American rabbi (1935–2020)

A. Bruce Goldman (June 1935 – April 2, 2020) was an American rabbi and amateur photographer known for his progressive views and activism.

==Biography==
Goldman first came to national attention with his defense of the right of undergraduate students to co-habit in dormitories, which was then in violation of some colleges' rules.

Goldman received increased notoriety in 1968, during the 1968 Columbia University protests against racism and the Vietnam War. Goldman, then the Jewish chaplain at Columbia University, placed himself as a nonviolent intervenor when police forces moved in to attack students performing a sit-in. The police nonetheless attacked the students, and Goldman was beaten to a semi-conscious state by the police, and had to be hospitalized. Goldman, himself an opponent of the Vietnam War, continued to support student protestors, through their occupation of administrative offices on campus. For his actions, Goldman was let go by the board of directors of the university's Jewish organization, although he remained at Columbia as an advisor to Jewish students until the mid-1970s.

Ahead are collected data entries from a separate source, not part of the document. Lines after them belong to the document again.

(** C3 (amended): when the checks before a build pass, [build] starts the
    tool with [--build binaryDir --config buildType --target target --]
    and then: [-j numJobs] when the generator name holds [Unix Makefiles],
    [MinGW Makefiles] or [Ninja] and the target is not [clean]; otherwise
    the two full-path flags when the name holds [Visual Studio]; otherwise
    nothing, as for an unknown generator. *)
Theorem C3_build_generator_flags {Value C : Type} `{OutputConsumer C}
    (target : string) (w : World) (h : Heap (Value := Value) (C := C)) :
  _beforeConfigure w = true ->
  exists extra,
    spawned (snd (build target w h)) !! length (spawned h) =
    Some {| command := cmakePath w; args := Text.buildArgs w (this h) target ++ extra |} /\
    (generatorName w = None -> extra = []) /\
    (forall gen, generatorName w = Some gen ->
       (testMakefilesNinja gen = true -> target <> "clean" ->
        extra = ["-j"; toString (numJobs w)]) /\
       (testMakefilesNinja gen = false \/ target = "clean" ->
        Js.includes gen "Visual Studio" = true ->
        extra = ["/m"; "/property:GenerateFullPaths=true"]) /\
       (testMakefilesNinja gen = false \/ target = "clean" ->
        Js.includes gen "Visual Studio" = false ->
        extra = [])).
Proof.
  intros Hb. exists (generator_args (generatorName w) target (numJobs w)). split.
  - destruct (execute (tool w) (consumer h)) as [r oc] eqn:Hexec.
    rewrite (build_started _ _ _ _ _ Hb Hexec).
    destruct r as [res | err]; simpl.
    2:{ now rewrite lookup_app_r, Nat.sub_diag by lia. }
    destruct (_reloadCMakeCache w) as [[]|err]; simpl.
    2:{ now rewrite lookup_app_r, Nat.sub_diag by lia. }
    match goal with
    | |- context [_refreshTargets w ?h2] =>
        pose proof (refreshTargets_spawned w h2) as Hsp;
        destruct (_refreshTargets w h2) as [[[]|err] h3]
    end; simpl in *; rewrite Hsp;
    rewrite lookup_app_l by (rewrite length_app; simpl; lia);
    now rewrite lookup_app_r, Nat.sub_diag by lia.
  - split; [now intros -> |].
    intros gen ->. unfold generator_args.
    assert (Hclean : String.eqb target "clean" = true <-> target = "clean")
      by apply String.eqb_eq.
    assert (Hempty : Js.truthy gen = false ->
              testMakefilesNinja gen = false /\ Js.includes gen "Visual Studio" = false).
    { destruct gen; [split; reflexivity | discriminate]. }
    destruct (Js.truthy gen) eqn:Etruthy.
    + clear Hempty.
      destruct (testMakefilesNinja gen) eqn:Emk;
        destruct (String.eqb target "clean") eqn:Ecl;
        destruct (Js.includes gen "Visual Studio") eqn:Evs;
        cbn [negb andb];
        (split; [| split]); intros; try reflexivity; try discriminate;
        exfalso; intuition congruence.
    + destruct (Hempty eq_refl) as [-> ->]. cbn [negb].
      (split; [| split]); intros; try reflexivity; discriminate.
Qed.

Lemma C3_build_generator_flags_witness :
  exists extra,
    spawned (snd (build "all" Sample.world Sample.heap)) !! 0%nat =
    Some {| command := "cmake";
            args := ["--build"; "/p/build"; "--config"; "Debug"; "--target"; "all"; "--"]
                    ++ extra |} /\
    extra = ["-j"; "4"].
Proof.
  destruct (C3_build_generator_flags "all" Sample.world Sample.heap eq_refl)
    as (extra & Hinv & _ & Hgen).
  destruct (Hgen "Ninja" eq_refl) as (Hj & _).
  exists extra. split; [exact Hinv |]. apply Hj; [reflexivity | discriminate].
Defined.
(** * medscan: questionnaire_analyzer.py

    A shallow embedding of [src/questionnaire_analyzer.py] and the
    properties of its pipeline: crop, prompt, remote call, tolerant JSON
    extraction and per-region aggregation.

    Python values are modelled as follows.
    - [str] is a sequence of Unicode code points (what [len] and slicing
      count), so a string is a [list N]; literals are written as Rocq
      strings and decoded from UTF-8 by [u].
    - An exception is a value of [exn]; code that may raise returns an
      [outcome].
    - The objects produced by [json.loads] and the dictionaries the program
      builds are values of [pyval]; a [dict] keeps insertion order.
    - Library code the program calls ([re], [json], Pillow, the Gemini
      client) is not part of the repository.  [re.search], [json.loads]
      and [json.dumps] are modelled after CPython 3.11.  The properties of
      the extractor that do not depend on the decoder are proved for an
      arbitrary [json_loads]; those that do, and the runs of the program
      on concrete texts, use the concrete decoder. *)

From Stdlib Require Import Ascii String.
From Stdlib Require Import List NArith ZArith Arith Bool Lia.
From Stdlib Require DecimalString DecimalPos DecimalFacts.
Import ListNotations.

Set Implicit Arguments.
Set Warnings "-register-all".

(* ================================================================== *)
(** * Python strings *)

Module Str.

Definition char := N.
Definition str := list char.
(** C3, as amended. A cycle that reaches the end of [StrategyManager] has
    slept 300 seconds as its last step; every cycle of a configured
    process begins with loading the environment and reading the balances;
    and the driver begins cycle after cycle: a run of a number of cycles
    either has begun as many cycles as asked, or has left the process
    through [log.Fatal] with one of its four messages logged last, or has
    panicked. There is no other end. *)
Theorem cycle_sleeps_then_repeats (st : OrderStatus) (env : Environment)
    (cycles : nat) (w : World) :
  (∀ st', (cycle st env w).1 = Val (Next st') →
          ∃ evs, trace (cycle st env w).2 = trace w ++ evs ++ [EvSleep 300]) ∧
  (configured env →
   ∃ evs, trace (cycle st env w).2
          = trace w ++ EvLoadEnv :: EvSend wallets_request :: evs) ∧
  match run cycles env w with
  | (Val _, w') => ∃ evs, trace w' = trace w ++ evs ∧ cycles_begun evs = cycles
  | (Exit, w') =>
      ∃ evs format args,
        trace w' = trace w ++ evs ++ [EvLog format args] ∧
        format ∈ fatal_messages ∧ (1 ≤ cycles_begun evs ≤ cycles)%nat
  | (Panic, _) => True
  end.
Proof.
  split_and!.
  - intros st' Hend. destruct (cycle_run st env w) as (evs & Ht & _ & Hlast).
    rewrite Hend in Hlast. destruct Hlast as (evs' & ->).
    exists (EvLoadEnv :: evs'). by rewrite Ht.
  - apply cycle_begins.
  - apply run_cycles.
Qed.
(** * BERTMasker (DAWM) token-mask layer and the book/hotel data reader

    A shallow embedding of

    - [Replication Code/dawm/bertmasker_lcr.py]: [gumbel_softmax],
      [softmask_with_mask] and [SharedPart.forward];
    - [data_processing/data_book_hotel.py]: [window],
      [replace_nth_occurrence], [replace_nth_occurrence2],
      [_get_data_tuple] and [read_book_hotel].

    Tensors are functions from indices to values, with the shape kept as
    section variables.  Arithmetic is exact real arithmetic, with what
    binary32 adds to it where a property depends on it: a value beyond the
    largest finite binary32 number is non-finite ([exp] and the sum of
    [softmask_with_mask]), and the gate of lines 221-223 is also given in a
    rounded arithmetic, every operation rounding to the format.  A non-finite
    value ([inf], [nan]: a division whose divisor is zero, an overflow) is
    [None].  The random draw of [torch.rand] is an explicit argument.  Python
    exceptions are values of an error type. *)

From Stdlib Require Import Reals Lra Lia ZArith QArith List Bool.
From Stdlib Require Import Ascii String DecimalString Sorted.
Import ListNotations.

(* ================================================================== *)
(** * Part I: bertmasker_lcr.py *)
(* ================================================================== *)

Module Bertmasker.

Local Open Scope R_scope.

(** ** Tensors *)

(** A [B x L] tensor, a [B x L x D] tensor and a [B x L x 2 x K] tensor. *)
Definition T1 := nat -> R.
Definition T2 := nat -> nat -> R.
Definition T3 := nat -> nat -> nat -> R.
Definition T4 := nat -> nat -> nat -> nat -> R.

(** Integer ([long]) tensors: the segment mask is used as a scatter index. *)
Definition Z2 := nat -> nat -> Z.

(** Values that may be non-finite: [None] is torch's [nan]/[inf]. *)
Definition xreal := option R.
Definition X1 := nat -> xreal.
Definition X2 := nat -> nat -> xreal.
Definition X3 := nat -> nat -> nat -> xreal.

Definition xmap (f : R -> R) (x : xreal) : xreal :=
  match x with Some a => Some (f a) | None => None end.

Definition xmap2 (f : R -> R -> R) (x y : xreal) : xreal :=
  match x, y with Some a, Some b => Some (f a b) | _, _ => None end.

Definition xbind (x : xreal) (f : R -> xreal) : xreal :=
  match x with Some a => f a | None => None end.

(** [x / y] of torch: non-finite when the divisor is zero. *)
Definition tdiv (x y : R) : xreal :=
  if Req_dec_T y 0 then None else Some (x / y).

Definition xdiv (x y : xreal) : xreal :=
  match x, y with Some a, Some b => tdiv a b | _, _ => None end.

(** [torch.sum] along one axis of length [n]. *)
Fixpoint rsum (n : nat) (f : nat -> R) : R :=
  match n with
  | O => 0
  | S k => rsum k f + f k
  end.

Fixpoint xsum (n : nat) (f : nat -> xreal) : xreal :=
  match n with
  | O => Some 0
  | S k => xmap2 Rplus (xsum k f) (f k)
  end.

Fixpoint zsum (n : nat) (f : nat -> Z) : Z :=
  match n with
  | O => 0%Z
  | S k => (zsum k f + f k)%Z
  end.

(** [torch.round]: to the nearest integer, a tie going to the even one. *)
Definition round_half_even (x : R) : R :=
  let f := Zfloor x in
  let r := x - IZR f in
  if Rlt_dec r (1 / 2) then IZR f
  else if Rlt_dec (1 / 2) r then IZR (f + 1)
  else if Z.even f then IZR f else IZR (f + 1).

Definition sigmoid (x : R) : R := 1 / (1 + exp (- x)).

(** [nn.functional.softmax(p, dim=-1)] on a last axis of size 2, in exact
    arithmetic: strictly between 0 and 1, where binary32 can saturate to 0
    or 1. *)
Definition softmax2 (p : T3) : T3 :=
  fun b l c => exp (p b l c) / (exp (p b l 0%nat) + exp (p b l 1%nat)).

(** ** binary32 *)

(** The largest finite binary32 number, [(2 - 2^-23) * 2^127]. *)
Definition FLT_MAX : R := (2 - / 2 ^ 23) * 2 ^ 127.

(** A result that leaves the finite range is [inf]. *)
Definition fin32 (x : R) : xreal :=
  if Rle_dec (Rabs x) FLT_MAX then Some x else None.

(** A rounded arithmetic: [rnd] sends the exact result of an operation to
    the number of the format that the operation returns.  The laws are those
    of rounding to nearest that the gate relies on: it is monotone and
    symmetric, leaves the numbers of the format alone, the small multiples
    of 1/2 are numbers of the format, and the difference of two numbers of
    the format within a factor 2 of each other is one as well (Sterbenz).
    binary32 with rounding to nearest even is such an arithmetic on the
    finite range. *)
Record format : Type := Format {
  rnd : R -> R;
  rnd_le : forall x y, x <= y -> rnd x <= rnd y;
  rnd_opp : forall x, rnd (- x) = - rnd x;
  rnd_rnd : forall x, rnd (rnd x) = rnd x;
  rnd_halves : forall k : Z, (-4 <= k <= 4)%Z -> rnd (IZR k / 2) = IZR k / 2;
  rnd_sterbenz : forall x y,
      rnd x = x -> rnd y = y -> y / 2 <= x <= 2 * y -> rnd (x - y) = x - y
}.

(** Exact arithmetic: nothing is rounded. *)
Definition exact_arith : format :=
  Format (fun x => x) (fun _ _ H => H) (fun _ => eq_refl) (fun _ => eq_refl)
         (fun _ _ => eq_refl) (fun _ _ _ _ _ => eq_refl).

His activism within Columbia University's Jewish community continued through this time. Goldman was arrested alongside members of the Columbia Radical Jewish Union in 1970 for disrupting services at Temple Emanu-El in protest of the Vietnam War, although the charges were later dismissed.

In 1972 he and several other interested parties signed an open letter to the Anti-Defamation League. Part of the letter said: "While we do not necessarily agree with the programs and policies of the Socialist Workers Party, we believe that their opposition to Zionism cannot in any way be equated with anti-Semitism".

During the 1970s, he hosted a radio program on WBAI called "Up Against the Wailing Wall", which discussed Jewish issues.

Goldman made an appearance in an infamous episode of the TV show Geraldo, hosted by Geraldo Rivera, where a fight broke out between Roy Innis and a group of neo-Nazis.

In the 1990s he became well known for willingness to perform weddings where one partner was Jewish and the other Christian, a practice frowned upon by most churches and most denominations of Judaism. In a 1998 piece for The New York Times, Goldman estimated he performed 3,300 marriages involving non-Jews.

Goldman lived in New York City until his death on April 2, 2020 at the age of 84, from COVID-19.